Neil LaBute's Your Friends & Neighbors is about a group of six men and women who for the most part treat each other shabbily. One man attempts an affair with a friend's wife. A second man reveals himself to be something of a sociopath. The women are scarcely more generous or enlightened. One complains bitterly about her partner's propensity for talk during sex. "Let's just do it, I don't need the narration," she snaps. Sexual dysfunction generally prevails and the remedies proposed are perhaps worse than the problems. In the course of the film a marriage breaks up, another relationship shatters, friendships come to an end. Everyone ends up unhappier than or as unhappy as he or she began, having learned nothing.

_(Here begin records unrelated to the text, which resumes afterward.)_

(** ** Write-back *)



(** ** A load that fails *)

(** X15. A load, asked for in IDLE, of a file that is not on the card
    reports it and leaves no program loaded, also where one was loaded
    before: [begin] closes the file first.  Memory and pointers stay as
    they are, and a run asked for next is refused with its message. *)
Theorem a_failed_load_unloads_the_program (s : Explorer) (p : Param) :
  runMode s = IDLE → openOnCard (card s) (text p) = None →
  isLoaded (program (handlerL p s)) = false ∧
  memory (handlerL p s) = memory s ∧
  addrIP (handlerL p s) = addrIP s ∧ addrMP (handlerL p s) = addrMP s ∧
  runMode (handlerL p s) = IDLE ∧
  serialOut (handlerL p s)
  = serialOut s ++ [PStr "load '"; PStr (text p); PStr "'";
                    PStr (String LF "!File not found"); PStr (String LF ". ")] ∧
  runMode (handlerR (handlerL p s)) = IDLE ∧
  serialOut (handlerR (handlerL p s))
  = serialOut (handlerL p s) ++ [PStr "run"; PStr "!No program loaded"].
Proof.
  intros Hidle Hnone.
  assert (Hb : fst (begin (program s) None) = false ∧
               isOpen (_fp (snd (begin (program s) None))) = false).
  { unfold begin. cbn [fst snd].
    set (f0 := if isOpen (_fp (program s)) then close (_fp (program s))
               else _fp (program s)).
    assert (Hf0 : isOpen f0 = false)
      by (subst f0; by destruct (isOpen (_fp (program s))) eqn:Ho).
    match goal with |- context [loadPage ?x 0] =>
      destruct (loadPage_file x 0) as (_ & Ho & _) end.
    cbn [_fp] in Ho. by rewrite Ho. }
  destruct Hb as [Hok Hclosed].
  assert (Hl : handlerL p s
               = setIdle (print (PStr (String LF "!File not found"))
                   (with_program (snd (begin (program s) None))
                      (print (PStr "'") (print (PStr (text p))
                         (print (PStr "load '") s)))))).
  { unfold handlerL. fields. rewrite Hidle, Hnone.
    destruct (begin (program s) None) as [ok q]. cbn [fst snd] in *. by rewrite Hok. }
  rewrite Hl. unfold handlerR, isLoaded. fields. rewrite Hclosed. cbn [negb]. fields.
  split_and!; try done.
  - by rewrite <- !app_assoc.
  - by rewrite <- !app_assoc.
Qed.

Lemma a_failed_load_unloads_the_program_witness :
  isLoaded (program (explorerOn (bytes "+") (replicate 300 0) IDLE)) = true ∧
  isLoaded (program (handlerL (mkParam "none.bf" 0)
                       (explorerOn (bytes "+") (replicate 300 0) IDLE))) = false.
Proof.
  split; [reflexivity|].
  apply (a_failed_load_unloads_the_program
           (explorerOn (bytes "+") (replicate 300 0) IDLE) (mkParam "none.bf" 0));
    reflexivity.
Defined.

(** ** The digits of the dump *)

Lemma htoa_digit n :
  0 ≤ n ≤ 15 → htoa n = if n <? 10 then n + 48 else n + 87.
Proof.
  intros Hn. unfold htoa, u8. change (ch "0") with 48. change (ch "a") with 97.
  destruct (Z.ltb_spec n 10).
  - apply Z.mod_small. lia.
  - destruct (Z.leb_spec 10 n); [|lia]. destruct (Z.leb_spec n 15); [|lia].
    cbn [andb]. rewrite Z.mod_small; lia.
Qed.

Lemma htoa_hexValue n :
  0 ≤ n ≤ 15 → isHexDigit (htoa n) = true ∧ hexValue (htoa n) = n ∧ htoa n ≠ 0.
Proof.
  intros Hn. rewrite htoa_digit by done. unfold isHexDigit, hexValue.
  change (ch "0") with 48. change (ch "9") with 57.
  change (ch "a") with 97. change (ch "f") with 102.
  destruct (Z.ltb_spec n 10).
  - destruct (Z.leb_spec 48 (n + 48)); [|lia].
    destruct (Z.leb_spec (n + 48) 57); [|lia]. cbn. split_and!; [done | lia | lia].
  - destruct (Z.leb_spec (n + 87) 57); [lia|].
    destruct (Z.leb_spec 97 (n + 87)); [|lia].
    destruct (Z.leb_spec (n + 87) 102); [|lia].
    rewrite andb_false_r. cbn. split_and!; [done | lia | lia].
Qed.

Lemma byte_nibbles b :
  0 ≤ b < 256 →
  0 ≤ Z.shiftr b 4 ≤ 15 ∧ 0 ≤ Z.land b 15 ≤ 15 ∧
  16 * Z.shiftr b 4 + Z.land b 15 = b.
Proof.
  intros Hb. rewrite Z.shiftr_div_pow2 by lia.
  change 15 with (Z.ones 4). rewrite Z.land_ones by lia.
  change (2 ^ 4) with 16.
  pose proof (Z.div_mod b 16). pose proof (Z.mod_pos_bound b 16).
  assert (0 ≤ b / 16) by (apply Z.div_pos; lia).
  assert (b / 16 < 16) by (apply Z.div_lt_upper_bound; lia).
  change (Z.ones 4) with 15. lia.
Qed.

(** X16. [htoa] writes hexadecimal digits.  For a byte, the characters
    made of its high and its low four bits are digits 0-9, a-f whose
    values give the byte back; from 16 on [htoa] gives a question
    mark. *)
Theorem htoa_writes_the_hex_digits_of_a_byte (b : Z) :
  0 ≤ b < 256 →
  isHexDigit (htoa (Z.shiftr b 4)) = true ∧ isHexDigit (htoa (Z.land b 15)) = true ∧
  16 * hexValue (htoa (Z.shiftr b 4)) + hexValue (htoa (Z.land b 15)) = b ∧
  (16 ≤ b → htoa b = ch "?").
Proof.
  intros Hb. destruct (byte_nibbles b Hb) as (Hhi & Hlo & Hsum).
  destruct (htoa_hexValue _ Hhi) as (? & -> & _).
  destruct (htoa_hexValue _ Hlo) as (? & -> & _).
  split_and!; [done..|].
  intros H16. unfold htoa.
  destruct (Z.ltb_spec b 10); [lia|]. destruct (Z.leb_spec b 15); [lia|].
  by rewrite andb_false_r.
Qed.

Lemma htoa_writes_the_hex_digits_of_a_byte_witness :
  htoa (Z.shiftr 171 4) = ch "a" ∧ htoa (Z.land 171 15) = ch "b" ∧
  16 * hexValue (htoa (Z.shiftr 171 4)) + hexValue (htoa (Z.land 171 15)) = 171.
Proof.
  destruct (htoa_writes_the_hex_digits_of_a_byte 171) as (_ & _ & Hv & _); [lia|].
  split_and!; [reflexivity | reflexivity | exact Hv].
Defined.

(** X17. For a base address whose successor is an address of the store,
    the line of a dump is 34 characters and the closing NUL, and none of
    the 34 is a NUL whatever byte is shown (a byte up to 10 shows as a
    dot): the line is printed whole.  The dump leaves the explorer in
    IDLE. *)
Theorem the_dump_line_is_printed_whole (s : Explorer) (p : Param) (b : Z) :
  wf (memory s) →
  within (memory s) (u32 (u32 (number p) + 1)) →
  view (memory s) !! Z.to_nat (u32 (u32 (number p) + 1)) = Some b →
  0 ≤ b < 256 →
  ∃ line,
    serialOut (handlerD p s)
    = serialOut s ++ [PStr "dump "; PNum (u32 (number p)); PStr (String LF "");
                      PBuf line; PStr (String LF ". ")] ∧
    length line = 35%nat ∧ line !! 34%nat = Some 0 ∧
    (∀ (i : nat) c, (i < 34)%nat → line !! i = Some c → c ≠ 0) ∧
    runMode (handlerD p s) = IDLE.
Proof.
  intros Hwf Hin Hb Hbyte.
  destruct (dumpLine_known (u32 (number p)) (u32 (u32 (number p) + 1)) b
              (view (memory s)) (_fileSize (memory s)) eq_refl Hb (memory s))
    as (Hline & _); [by split_and!|].
  exists (oneByteLine b).
  unfold handlerD. fields.
  destruct (dumpLine (u32 (number p)) (memory s)) as [sz m].
  cbn [fst snd] in *. fields. subst sz.
  destruct (byte_nibbles b Hbyte) as (Hhi & Hlo & _).
  destruct (htoa_hexValue _ Hhi) as (_ & _ & Hh).
  destruct (htoa_hexValue _ Hlo) as (_ & _ & Hl).
  assert (Hc : (if b <=? 10 then ch "." else b) ≠ 0).
  { destruct (Z.leb_spec b 10); [discriminate | lia]. }
  unfold oneByteLine.
  revert Hh Hl Hc.
  generalize (htoa (Z.shiftr b 4)) (htoa (Z.land b 15))
             (if b <=? 10 then ch "." else b).
  intros hi lo c Hh Hl Hc.
  split_and!; [by rewrite <- !app_assoc | done | done | | done].
  intros i x Hi Hx.
  do 34 (destruct i as [|i]; [cbn in Hx; injection Hx as <-; first [done | discriminate]|]).
  lia.
Qed.


Lemma the_dump_line_is_printed_whole_witness :
  ∃ line,
    serialOut (handlerD (mkParam "5" 5) (explorerOn [] (replicate 150 0) RUN))
    = [PStr "dump "; PNum 5; PStr (String LF ""); PBuf line; PStr (String LF ". ")] ∧
    length line = 35%nat ∧ line !! 34%nat = Some 0 ∧
    runMode (handlerD (mkParam "5" 5) (explorerOn [] (replicate 150 0) RUN)) = IDLE.
Proof.
  destruct (explorerOn_memory_wf [] (replicate 150 0) RUN) as (Hwf & Hf & _);
    [by vm_compute|].
  destruct (the_dump_line_is_printed_whole
              (explorerOn [] (replicate 150 0) RUN) (mkParam "5" 5) 0)
    as (line & Hout & Hlen & Hend & _ & Hidle).
  - exact Hwf.
  - split; [by vm_compute | reflexivity].
  - reflexivity.
  - lia.
  - exists line. split_and!; [exact Hout | exact Hlen | exact Hend | exact Hidle].
Defined.

(** ** Setting up *)

Lemma writeZeros_fresh n data :
  contents (close (FileAccess.writeZeros n (mkSdFile true data 0)))
  = overwrite data 0 (replicate n 0).
Proof.
  destruct (writeZeros_spec n (mkSdFile true data 0)) as [_ Hc];
    [done | cbn [curPosition contents]; lia |].
  cbn [close contents]. by rewrite Hc.
Qed.

Lemma zeros_over data n :
  length (overwrite data 0 (replicate n 0)) = (length data `max` n)%nat ∧
  (∀ i : nat, (i < n)%nat → overwrite data 0 (replicate n 0) !! i = Some 0) ∧
  (∀ i : nat, (n ≤ i)%nat → overwrite data 0 (replicate n 0) !! i = data !! i).
Proof.
  split_and!.
  - rewrite overwrite_length by lia. rewrite length_replicate. lia.
  - intros i Hi. rewrite overwrite_lookup_in by (rewrite ?length_replicate; lia).
    apply lookup_replicate_2. lia.
  - intros i Hi. apply overwrite_lookup_ge; rewrite ?length_replicate; lia.
Qed.

Lemma createMemory_file data s :
  ∃ bytes,
    createMemory (Some data) s
    = (true, mkExplorer (program s) (memory s) (addrIP s) (addrMP s) (listRunning s)
               (runMode s) (steps s) ((MEM_FILENAME, bytes) :: card s)
               (serialIn s) (serialOut s) (executed s)) ∧
    length bytes = (length data `max` Z.to_nat MEMORY_SIZE)%nat ∧
    (∀ i : nat, Z.of_nat i < MEMORY_SIZE → bytes !! i = Some 0) ∧
    (∀ i : nat, MEMORY_SIZE ≤ Z.of_nat i → bytes !! i = data !! i).
Proof.
  destruct (zeros_over data (Z.to_nat MEMORY_SIZE)) as (Hl & Hz & Hk).
  exists (overwrite data 0 (replicate (Z.to_nat MEMORY_SIZE) 0)).
  split_and!.
  - unfold createMemory. cbn zeta. by rewrite writeZeros_fresh.
  - exact Hl.
  - intros i Hi. apply Hz. lia.
  - intros i Hi. apply Hk. lia.
Qed.

(** X18. [setup], with the card present and the memory file to be had,
    leaves the explorer in IDLE, no program loaded, both pointers at 0,
    and the memory object begun on MEMORY.DAT: the first MEMORY_SIZE cells
    read 0 whatever the file held before, and a file that was longer
    keeps its length. *)
Theorem setup_leaves_a_zeroed_memory
    (files : list (string * list Z)) (junkP junkM : list Z) (help : list Printed) :
  length junkM = 100%nat →
  Z.of_nat (length (default [] (openOnCard files MEM_FILENAME))) < 4294967296 →
  ∃ s, setup true true help (powerOn files junkP junkM) = Some s ∧
       runMode s = IDLE ∧ isLoaded (program s) = false ∧
       isLoaded (memory s) = true ∧ wf (memory s) ∧
       _fileSize (memory s)
       = Z.max MEMORY_SIZE
               (Z.of_nat (length (default [] (openOnCard files MEM_FILENAME)))) ∧
       (∀ a, 0 ≤ a < MEMORY_SIZE → fst (get (memory s) a) = 0) ∧
       addrIP s = 0 ∧ addrMP s = 0.
Proof.
  intros Hjunk Hold.
  set (old := default [] (openOnCard files MEM_FILENAME)) in *.
  unfold setup, handlerHelp. fields.
  change (card (powerOn files junkP junkM)) with files. fold old.
  match goal with |- context [createMemory (Some old) ?x] =>
    destruct (createMemory_file old x) as (bytes & -> & Hlen & Hz & _) end.
  fields. cbn [openOnCard]. rewrite String.eqb_refl.
  change (memory (powerOn files junkP junkM)) with (unopened 100 junkM).
  destruct (begin_wf (unopened 100 junkM) bytes) as (Hwf & Hf & Hv & _ & Hok);
    [cbn; lia | cbn; lia | unfold MEMORY_SIZE in *; lia |].
  destruct (begin (unopened 100 junkM) (Some bytes)) as [ok m] eqn:Hb.
  cbn [fst snd] in *. eexists. split; [reflexivity|]. fields.
  split_and!; try done.
  - apply Hwf.
  - rewrite Hf, Hlen. unfold MEMORY_SIZE. lia.
  - intros a Ha. apply get_spec; [done | |].
    + split; [lia|]. unfold isInBounds. rewrite Hf, Hlen. apply Z.leb_le.
      unfold MEMORY_SIZE in *. lia.
    + rewrite Hv. apply Hz. lia.
Qed.


Lemma setup_leaves_a_zeroed_memory_witness :
  ∃ s, setup true true [] (powerOn [(MEM_FILENAME, [1; 2; 3])] [] (replicate 100 9))
       = Some s ∧
       runMode s = IDLE ∧ _fileSize (memory s) = 30000 ∧ fst (get (memory s) 2) = 0.
Proof.
  destruct (setup_leaves_a_zeroed_memory
              [(MEM_FILENAME, [1; 2; 3])] [] (replicate 100 9) [])
    as (s & Hs & Hm & _ & _ & _ & Hf & Hz & _).
  - reflexivity.
  - cbn. lia.
  - exists s. split_and!; [exact Hs | exact Hm | exact Hf | apply Hz; by vm_compute].
Defined.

LaBute (the director of last year's In the Company of Men) seems to feel strongly that something has gone wrong with modern relationships. Who would argue with that? And certainly brutality, psychic or otherwise, is a legitimate subject for a film. ("What other subject is there?" asks one of Fassbinder's characters in Beware the Holy Whore.) But human relationships and their failings are serious matters and demand that one adopt a serious approach to them.
The writer-director calls his work "A Modern Immorality Tale." His characters are essentially nameless. (For the purposes of the credits they are given similar-sounding names: Mary, Barry, Terri, Cheri, Cary and Jerry.) They are ostensibly contemporary Everymen and Everywomen.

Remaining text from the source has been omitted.